Since MT was developed to help reconcile cancer risk in cytologically indeterminate (Bethesda III/IV) nodules, initial reports focused on accuracy and diagnostic performance. As the clinical experience with MT expands, studies are now emerging that further evaluate whether and how such testing can optimize preoperative decision-making as the management of thyroid cancer becomes more personalized (2). In this context, Guan et al. report a valuable single institution experience with ThyroSeq v2/3 testing and describe results in 80 RAS-positive nodules that were heterogeneously selected for MT and for surgical management (4). Although retrospective, it was likely indicative of real-world practice, and the interesting findings suggest that in cytologically indeterminate nodules, (a) RAS is the most common mutation identified with an equivalent incidence in Bethesda III (32%) compared with Bethesda IV (36%) nodules, (b) in the 70% who received surgery for RAS-positive Bethesda III/IV nodules (n = 40), the rate of histologic malignancy or noninvasive follicular thyroid neoplasm with papillary-like nuclear features (NIFTP) was 3-fold higher than in RAS-negative nodules (30% vs. 9%), and (c) utilization of surgery for definitive diagnosis was 5-fold less likely when RAS testing was negative (70% vs. 14%) (4).
Similar to prior reports, the authors also observed that RAS testing alone has moderate sensitivity (80%) and specificity (52%) for predicting cancer (4). The American College of Radiology Thyroid Imaging Reporting and Data System features were not associated with malignancy in this study, although the US characteristics considered high risk in these classification systems typically correlate with conventional papillary thyroid cancer (PTC), which comprised only a minority of the malignancies described. However, RAS was associated with a higher rate of malignancy/NIFTP in Bethesda IV than Bethesda III nodules and MT results should be interpreted in the context of other available variables known to be associated with thyroid malignancy (4). Ultimately, any study assessing the clinical utility of MT for cytologically indeterminate nodules, which does add cost, should also account for whether results will change patient management. There is currently no documented role for MT if the decision for thyroidectomy, extent of surgery, or surveillance can be reached otherwise (5).
The characterization of histology in this series was also informative for patient counseling particularly in the post-NIFTP era (6). Although the study's benign nodules are not further described as being hyperplastic or clonal adenomas, ∼50% of the nonbenign RAS-positive Bethesda III/IV nodules were NIFTP, while the other half were malignancies (4). Furthermore, the majority of the RAS-positive malignancies were follicular variant of PTC typically associated with low recurrence risk, which is consistent with prior reports (7). Thus, in an otherwise cytologically and radiographically indeterminate nodule, RAS positivity can be productively utilized to recommend initial thyroid lobectomy as likely the definitive surgery for most patients.
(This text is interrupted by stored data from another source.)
(* ===== verification/_CoqProject ===== *)
-Q . S2P
Prelude.v
GoStrings.v
GoPath.v
OS.v
Registrar.v
Layer.v
LayerInv.v
LayerSafe.v
LayerRestore.v
LayerWitness.v
Tree.v
FileStore.v
FileStoreInv.v
ImageStore.v
ImageInv.v
ImageLayer.v
ImageFamily.v
ImageFS.v
ImageWitness.v
RefStore.v
RefInv.v
RefWitness.v
StdCopy.v
StdCopyInv.v
BytesPipe.v
BytesPipeInv.v
RestartManager.v
Container.v
IDTools.v
Symlink.v
RefCounter.v
Locker.v
MountSpec.v
Volume.v
Xfer.v
MultiReader.v
TailFile.v
ShellWord.v
ShellWordInv.v
Changes.v
ChangesInv.v
ChangesWalk.v
ChangesWalkInv.v
TruncIndex.v
GoUTF8.v
Dockerfile.v
DockerfileInv.v
DockerfileLines.v
DockerfileTrip.v
DockerfileWitness.v
ImageDelete.v
ImageDeleteInv.v
ImageDeleteWitness.v
HostFS.v
HostFSInv.v
Archive.v
ArchiveInv.v
ArchiveTrip.v
ArchiveWitness.v
PubSub.v
PubSubInv.v
Events.v
EventsInv.v
EventsWitness.v
StatsCollector.v
StatsInv.v
MFlag.v
MFlagInv.v
MFlagWitness.v
TarExport.v
TarExportInv.v
TarExportLegacy.v
TarExportLayer.v
TarExportPath.v
TarExportLoad.v
TarExportItems.v
TarExportSave.v
TarExportTrip.v
TarExportWitness.v
TarExportTripWitness.v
Interestingly, nodules with multiple mutations had a higher risk of malignancy, and 2 of 4 nodules with concurrent TERT mutations had concerning histologic features including poorly differentiated subtype and angioinvasion. Other studies also support this finding and, particularly in conjunction with other driver mutations, TERT mutations should be considered a marker of likely aggressive thyroid cancer (8). While active surveillance of RAS-positive nodules deserves careful consideration, long-term data to confirm safety are still needed (5) as poorly differentiated and medullary thyroid cancer were present in 17% of the RAS-only histologic cancers diagnosed here (4). It is unlikely that single institution data are going to be sufficiently powered to adequately answer this question and a collaborative multicenter study is needed.
Simply put, MT results are no longer binary. Instead, diagnostic tests for thyroid nodules are symbiotic and complementary, and no single test or genetic alteration will be adequate in isolation to accurately diagnose or exclude thyroid cancer and direct ideal management. Testing for RAS is not a home run, but it is useful and part of a growing compendium. Just as US is currently used to refine thyroid nodule assessment and guide FNA biopsy, similarly, incorporating the comprehensive molecular data now available with MT (including RAS status) can enhance already available clinical, imaging, and cytologic information to additionally optimize patient care decisions (5).